ACE2 X-ray structures reveal a large hinge-bending motion important for inhibitor binding and catalysis.

Abstract The angiotensin-converting enzyme (ACE)-related carboxypeptidase, ACE2, is a type I integral membrane protein of 805 amino acids that contains one HEXXH + E zinc-binding consensus sequence. ACE2 has been implicated in the regulation of heart function and also as a functional receptor for the coronavirus that causes the severe acute respiratory syndrome (SARS).
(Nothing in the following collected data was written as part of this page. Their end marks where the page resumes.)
(* ===== verification/Authorization.v ===== *)
(** * Access: authorization

    access::principal, ::resolution_persistence and ::authorization: who a
    request speaks for and what it may do to a project. *)
From S2P Require Import Prelude Store Text AccessModel AccessGrants AccessSharing.

Open Scope Z_scope.

(** ** principal *)

(** The first value of a header, when it is a valid string
    ([HeaderMap::get], [HeaderValue::to_str]; crate http). *)
Abbreviation HeaderMap := (text → option text).

Inductive RequestAuthenticationError : Type := Required | AuthenticationStore (e : sqlx_error).

(** The process environment and the library functions the requests use. *)
Record Environment : Type := MkEnvironment {
  AUTH_DEV_HEADER_ENABLED : option text;
  parse_uuid : text → option uuid;
  sha256 : bytes → bytes;
}.

Definition actor_user_id (env : Environment) (headers : HeaderMap) : option uuid :=
  let allow_dev_header :=
    match AUTH_DEV_HEADER_ENABLED env with
    | Some value => text_eqb value (lit "1") || eq_ignore_ascii_case value (lit "true")
    | None => false
    end in
  if negb allow_dev_header then None
  else headers (lit "x-user-id") ≫= parse_uuid env.

Definition bearer_token (headers : HeaderMap) : option text :=
  trim <$> (headers (lit "authorization") ≫= strip_prefix (lit "Bearer ")).

(** [str::split_once]. *)
Fixpoint split_once (sep : N) (t : text) : option (text * text) :=
  match t with
  | [] => None
  | c :: t =>
      if (c =? sep)%N then Some ([], t)
      else '(a, b) ← split_once sep t; Some (c :: a, b)
  end.

Definition semicolon : N := 0x3B%N.
Definition equals_sign : N := 0x3D%N.

Fixpoint cookie_among (name : text) (parts : list text) : option text :=
  match parts with
  | [] => None
  | part :: parts =>
      match split_once equals_sign (trim part) with
      | Some (key, value) =>
          if text_eqb (trim key) name then Some (trim value) else cookie_among name parts
      | None => cookie_among name parts
      end
  end.
Definition cookie_value (headers : HeaderMap) (name : text) : option text :=
  cookie_header ← headers (lit "cookie"); cookie_among name (split semicolon cookie_header).

Definition header_value (headers : HeaderMap) (name : text) : option text :=
  value ← headers name;
  if text_eqb (trim value) [] then None else Some (trim value).

Definition session_user_id (env : Environment) (now : time) (token : text) (db : AccessDB) :
    option uuid :=
  row ← auth_sessions db !! sha256 env (utf8 token);
  if now <? as_expires_at row then Some (as_user row) else None.

(** ** resolution_persistence *)

Record ProjectUserAccess : Type := MkUserAccess {
  ua_direct_role : option ProjectRole;
  ua_organization_permission : option ProjectPermission }.

(** The permissions the user's organizations give, the strongest first. *)
Definition organization_permissions (user project : uuid) (db : AccessDB) :
    list ProjectPermission :=
  (λ kg, g_permission kg.2) <$>
    order_by (λ kg : (uuid * uuid) * OrganizationGrant,
                if can_write (g_permission kg.2) then 0 else 1)
      (select (λ k _, bool_decide (k.1 = project) && organization_user_is_member user k.2 db)
         (organization_access db)).

Definition project_user_access (user project : uuid) (db : AccessDB) : ProjectUserAccess :=
  MkUserAccess (r_role <$> project_roles db !! (project, user))
               (head (organization_permissions user project db)).

Definition has_template_access (user project : uuid) (db : AccessDB) : bool :=
  exists_row (λ k _, bool_decide (k.1 = project) && organization_user_is_member user k.2 db)
    (template_access db).

Record ProjectCatalogAccess : Type := MkCatalogAccess {
  ca_project_id : uuid; ca_direct_role : option ProjectRole;
  ca_organization_permission : option ProjectPermission; ca_has_template_access : bool }.

Definition visible_projects (user : uuid) (db : AccessDB) : gset uuid :=
  list_to_set ((λ kr, kr.1.1) <$> select (λ k _, bool_decide (k.2 = user)) (project_roles db))
  ∪ list_to_set ((λ kg, kg.1.1) <$> select (λ k _, organization_user_is_member user k.2 db)
                                     (organization_access db))
  ∪ list_to_set ((λ kg, kg.1.1) <$> select (λ k _, organization_user_is_member user k.2 db)
                                     (template_access db)).

Definition catalog_record (user : uuid) (db : AccessDB) (project : uuid) : ProjectCatalogAccess :=
  let access := project_user_access user project db in
  MkCatalogAccess project (ua_direct_role access) (ua_organization_permission access)
    (has_template_access user project db).

Definition list_project_catalog_access (user : uuid) (db : AccessDB) : list ProjectCatalogAccess :=
  catalog_record user db <$> elements (visible_projects user db).

Definition project_user_has_catalog_access (user project : uuid) (include_template_access : bool)
    (db : AccessDB) : bool :=
  bool_decide (is_Some (project_roles db !! (project, user)))
  || exists_row (λ k _, bool_decide (k.1 = project) && organization_user_is_member user k.2 db)
       (organization_access db)
  || (include_template_access && has_template_access user project db).

(** ** authorization *)

Inductive ProjectAuthorizationQuery : Type :=
  QueryAnonymousMode | QueryGuestSession | QueryShareLink | QueryUserAccess.
Inductive ProjectAuthorizationError : Type :=
| AuthenticationRequired
| PermissionDenied
| Authentication (e : RequestAuthenticationError)
| AuthorizationStore (query : ProjectAuthorizationQuery) (e : sqlx_error).
Inductive SiteAdminAuthorizationError : Type :=
| AdminAuthenticationRequired
| AdminPermissionDenied
| AdminAuthentication (e : RequestAuthenticationError)
| AdminStore (e : sqlx_error).

Inductive AccessNeed : Type := Read | Write | Manage | GitSync.

Definition allows_role (need : AccessNeed) (role : ProjectRole) : bool :=
  match need with
  | Read => true
  | Write => bool_decide (role = Owner ∨ role = ReadWrite)
  | Manage | GitSync => bool_decide (role = Owner)
  end.
Definition allows_organization_permission (need : AccessNeed) (p : ProjectPermission) : bool :=
  match need with
  | Read => true
  | Write => can_write p
  | Manage | GitSync => false
  end.

Definition catalog_can_read (a : ProjectCatalogAccess) : bool :=
  bool_decide (is_Some (ca_direct_role a)) || bool_decide (is_Some (ca_organization_permission a)).
Definition permits_catalog_entry (a : ProjectCatalogAccess) (is_template : bool) : bool :=
  catalog_can_read a || (is_template && ca_has_template_access a).
Definition effective_role (a : ProjectCatalogAccess) : ProjectRole :=
  let direct_role := default ReadOnly (ca_direct_role a) in
  let organization_role := from_option project_role ReadOnly (ca_organization_permission a) in
  if rank direct_role <? rank organization_role then organization_role else direct_role.

Record ProjectAccessPrincipal : Type := MkPrincipal {
  pp_user_id : option uuid; pp_guest_session_id : option uuid;
  pp_guest_display_name : option text; pp_can_write : bool }.

Definition project_user_access_allows (direct_role : option ProjectRole)
    (organization_permission : option ProjectPermission) (need : AccessNeed) : bool :=
  from_option (allows_role need) false direct_role
  || from_option (allows_organization_permission need) false organization_permission.

Section authorization.
Context (s : schedule) (env : Environment) (now : time) (headers : HeaderMap).

(** A session token, when the request has one, asked in the store. *)
Definition session_of (token : option text) :
    Pool AccessDB RequestAuthenticationError (option uuid) :=
  match token with
  | Some token => stmt s AuthenticationStore (reads (session_user_id env now token))
  | None => mret None
  end.

Definition request_user_id : Pool AccessDB RequestAuthenticationError (option uuid) :=
  match actor_user_id env headers with
  | Some user => mret (Some user)
  | None =>
      by_bearer ← session_of (bearer_token headers);
      match by_bearer with
      | Some user => mret (Some user)
      | None => session_of (cookie_value headers (lit "typst_session"))
      end
  end.

Definition required_request_user_id : Pool AccessDB RequestAuthenticationError uuid :=
  user ← request_user_id;
  match user with Some user => mret user | None => throw Required end.

(** The [?] on an error of another type. *)
Definition lift_error {E E' A} (f : E → E') (m : Pool AccessDB E A) : Pool AccessDB E' A :=
  λ db n, match m db n with
          | (Ok a, db', n') => (Ok a, db', n')
          | (Err e, db', n') => (Err (f e), db', n')
          end.

Abbreviation Authorize := (Pool AccessDB ProjectAuthorizationError).

Definition ensure_project_role_for_user (actor project : uuid) (need : AccessNeed) :
    Authorize unit :=
  access ← stmt s (AuthorizationStore QueryUserAccess) (reads (project_user_access actor project));
  if project_user_access_allows (ua_direct_role access) (ua_organization_permission access) need
  then mret () else throw PermissionDenied.

(** [match ensure_project_role_for_user(.., Write).await]. *)
Definition user_can_write (actor project : uuid) : Authorize bool := λ db n,
  match ensure_project_role_for_user actor project Write db n with
  | (Ok _, db', n') => (Ok true, db', n')
  | (Err PermissionDenied, db', n') => (Ok false, db', n')
  | (Err e, db', n') => (Err e, db', n')
  end.

Definition load_anonymous_mode : Authorize AnonymousMode :=
  stmt s (AuthorizationStore QueryAnonymousMode) (reads (λ db, default Off (anonymous_mode db))).

Definition project_access_via_guest_session (project : uuid) (token : text) :
    Authorize (option ProjectAccessPrincipal) :=
  access ← stmt s (AuthorizationStore QueryGuestSession)
             (reads (guest_session_access now project (sha256 env (utf8 token))));
  match access with
  | None => mret None
  | Some a =>
      _ ← logged s (writes (touch_guest_session (ga_session_id a) now));
      mret (Some (MkPrincipal None (Some (ga_session_id a)) (Some (ga_display_name a))
                    (can_write (ga_permission a))))
  end.

(** The last part of [ensure_project_access]: the share token. *)
Definition access_via_share_token (mode : AnonymousMode) (project : uuid) (need : AccessNeed) :
    Authorize ProjectAccessPrincipal :=
  let share_token := match header_value headers (lit "x-share-token") with
                     | Some token => Some token
                     | None => cookie_value headers (lit "typst_share_token")
                     end in
  match share_token with
  | None => throw AuthenticationRequired
  | Some token =>
      permission ← stmt s (AuthorizationStore QueryShareLink)
                     (reads (share_link_permission now project token));
      match permission with
      | None => throw PermissionDenied
      | Some permission =>
          if negb (allows_read mode) then throw AuthenticationRequired else
          match need with
          | Write | Manage | GitSync => throw PermissionDenied
          | Read => mret (MkPrincipal None None None (can_write permission))
          end
      end
  end.

(** The checks on a principal of a guest session. *)
Definition admit_guest (mode : AnonymousMode) (need : AccessNeed)
    (principal : ProjectAccessPrincipal) : Authorize ProjectAccessPrincipal :=
  if negb (allows_read mode) then throw AuthenticationRequired else
  match need with
  | Write => if negb (allows_guest_write mode) || negb (pp_can_write principal)
             then throw PermissionDenied else mret principal
  | Manage | GitSync => throw PermissionDenied
  | Read => mret principal
  end.

Definition ensure_project_access (project : uuid) (need : AccessNeed) :
    Authorize ProjectAccessPrincipal :=
  user ← lift_error Authentication request_user_id;
  match user with
  | Some actor =>
      _ ← ensure_project_role_for_user actor project need;
      writable ← match need with
                 | Write | Manage | GitSync => mret true
                 | Read => user_can_write actor project
                 end;
      mret (MkPrincipal (Some actor) None None writable)
  | None =>
      mode ← load_anonymous_mode;
      if bool_decide (mode = Off) then throw AuthenticationRequired else
      guest ← match header_value headers (lit "x-guest-session") with
              | Some token => project_access_via_guest_session project token
              | None => mret None
              end;
      match guest with
      | Some principal => admit_guest mode need principal
      | None => access_via_share_token mode project need
      end
  end.

Definition ensure_project_role (project : uuid) (need : AccessNeed) : Authorize uuid :=
  user ← lift_error Authentication request_user_id;
  match user with
  | None => throw AuthenticationRequired
  | Some actor => _ ← ensure_project_role_for_user actor project need; mret actor
  end.

Definition ensure_site_admin : Pool AccessDB SiteAdminAuthorizationError uuid :=
  user ← lift_error AdminAuthentication request_user_id;
  match user with
  | None => throw AdminAuthenticationRequired
  | Some actor =>
      admin ← stmt s AdminStore (reads (organization_user_is_site_admin actor));
      if negb admin then throw AdminPermissionDenied else mret actor
  end.
End authorization.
To gain further insights into this enzyme, the first crystal structures of the native and inhibitor-bound forms of the ACE2 extracellular domains were solved to 2.2- and 3.0-A resolution, respectively. Comparison of these structures revealed a large inhibitor-dependent hinge-bending movement of one catalytic subdomain relative to the other (∼16°) that brings important residues into position for catalysis. The potent inhibitor MLN-4760 ((S,S)-2-{1-carboxy-2-[3-(3,5-dichlorobenzyl)-3H-imidazol4-yl]-ethylamino}-4-methylpentanoic acid) makes key binding interactions within the active site and offers insights regarding the action of residues involved in catalysis and substrate specificity. A few active site residue substitutions in ACE2 relative to ACE appear to eliminate the S2′ substrate-binding subsite and account for the observed reactivity change from the peptidyl dipeptidase activity of ACE to the carboxypeptidase activity of ACE2.